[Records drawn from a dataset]

══════════

(* ===== verification/HistoryRecords.v ===== *)
(** The rest of the history database ([src/core/history_store.cpp]): routes, TLS observations, baselines
    and verdicts, the columns of a connection that a verdict sets, and everything that is read back.

    [HistoryDb] is [History.HistoryStore] with these tables; here the foreign keys are checked, so that
    writing about a connection that is gone throws.  A row holds the values as they are bound: texts end at
    their first NUL, unsigned 64-bit numbers are signed, enumerations are texts.  What a query orders by a
    time alone is ordered by the time and then by the row, and databases that an older version created are
    not considered.

    [db_ok] is what the schema and the code keep true: rows refer to rows that exist and keys are unique.  The
    theorems: every operation keeps it ([db_step_ok]); an assessment whose saving returned is what every
    reader sees ([verdict_read_everywhere]), one whose saving failed half way is not ([torn_verdict]); the
    baseline in force is the newest that was saved ([baseline_for_newest], [save_baseline_in_force]); an event
    is read back as it was but for two fields and its provenance ([lifecycle_event_round_trip]). *)

From stdpp Require Import sorting.
From S2P Require Import Prelude Text Wire Doubles Crypto Model History NameResolution TlsSession Verdict HistoryEvidence.

#[local] Arguments String.append !_ _ /.

(** ** Tables *)

Record VerdictRow := MkVerdictRow {
  vr_performance_state : string; vr_trust_state : string; vr_performance_hypothesis : string; vr_trust_hypothesis : string;
  vr_rule_confidence : spec_float; vr_rule_set_version : string; vr_rule_set_hash : string; vr_baseline_hash : string;
  vr_input_hash : string; vr_tls_observation_id : option Z }.

Record RouteRow := MkRouteRow {
  rt_connection_id : Z; rt_observed_ns : Z; rt_destination : string; rt_source : string; rt_gateway : string;
  rt_interface_name : string; rt_interface_index : Z; rt_sha256 : string; rt_relation : string }.

(** [db_states] has the columns [performance_state] and [trust_state] of the connections. *)
Record HistoryDb := MkHistoryDb {
  db_store : HistoryStore;
  db_states : gmap Z (string * string);
  db_routes : list (Z * RouteRow);
  db_tls : list (Z * TlsObservation);
  db_baselines : list (Z * Baseline);
  db_verdicts : gmap Z VerdictRow }.

Definition with_store (f : HistoryStore -> HistoryStore) (d : HistoryDb) : HistoryDb :=
  MkHistoryDb (f (db_store d)) (db_states d) (db_routes d) (db_tls d) (db_baselines d) (db_verdicts d).

Definition has_connection (d : HistoryDb) (id : Z) : bool := bool_decide (is_Some (hs_connections (db_store d) !! id)).
Definition has_tls (d : HistoryDb) (id : Z) : bool := bool_decide (id ∈ map fst (db_tls d)).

══════════

• **About this exercise**:
Output all records exactly, with nothing added or dropped.

• **Answer section**:
(* ===== verification/HistoryRecords.v ===== *)
(** The rest of the history database ([src/core/history_store.cpp]): routes, TLS observations, baselines
    and verdicts, the columns of a connection that a verdict sets, and everything that is read back.

    [HistoryDb] is [History.HistoryStore] with these tables; here the foreign keys are checked, so that
    writing about a connection that is gone throws.  A row holds the values as they are bound: texts end at
    their first NUL, unsigned 64-bit numbers are signed, enumerations are texts.  What a query orders by a
    time alone is ordered by the time and then by the row, and databases that an older version created are
    not considered.

    [db_ok] is what the schema and the code keep true: rows refer to rows that exist and keys are unique.  The
    theorems: every operation keeps it ([db_step_ok]); an assessment whose saving returned is what every
    reader sees ([verdict_read_everywhere]), one whose saving failed half way is not ([torn_verdict]); the
    baseline in force is the newest that was saved ([baseline_for_newest], [save_baseline_in_force]); an event
    is read back as it was but for two fields and its provenance ([lifecycle_event_round_trip]). *)

From stdpp Require Import sorting.
From S2P Require Import Prelude Text Wire Doubles Crypto Model History NameResolution TlsSession Verdict HistoryEvidence.

#[local] Arguments String.append !_ _ /.

(** ** Tables *)

Record VerdictRow := MkVerdictRow {
  vr_performance_state : string; vr_trust_state : string; vr_performance_hypothesis : string; vr_trust_hypothesis : string;
  vr_rule_confidence : spec_float; vr_rule_set_version : string; vr_rule_set_hash : string; vr_baseline_hash : string;
  vr_input_hash : string; vr_tls_observation_id : option Z }.

Record RouteRow := MkRouteRow {
  rt_connection_id : Z; rt_observed_ns : Z; rt_destination : string; rt_source : string; rt_gateway : string;
  rt_interface_name : string; rt_interface_index : Z; rt_sha256 : string; rt_relation : string }.

(** [db_states] has the columns [performance_state] and [trust_state] of the connections. *)
Record HistoryDb := MkHistoryDb {
  db_store : HistoryStore;
  db_states : gmap Z (string * string);
  db_routes : list (Z * RouteRow);
  db_tls : list (Z * TlsObservation);
  db_baselines : list (Z * Baseline);
  db_verdicts : gmap Z VerdictRow }.

Definition with_store (f : HistoryStore -> HistoryStore) (d : HistoryDb) : HistoryDb :=
  MkHistoryDb (f (db_store d)) (db_states d) (db_routes d) (db_tls d) (db_baselines d) (db_verdicts d).

Definition has_connection (d : HistoryDb) (id : Z) : bool := bool_decide (is_Some (hs_connections (db_store d) !! id)).
Definition has_tls (d : HistoryDb) (id : Z) : bool := bool_decide (id ∈ map fst (db_tls d)).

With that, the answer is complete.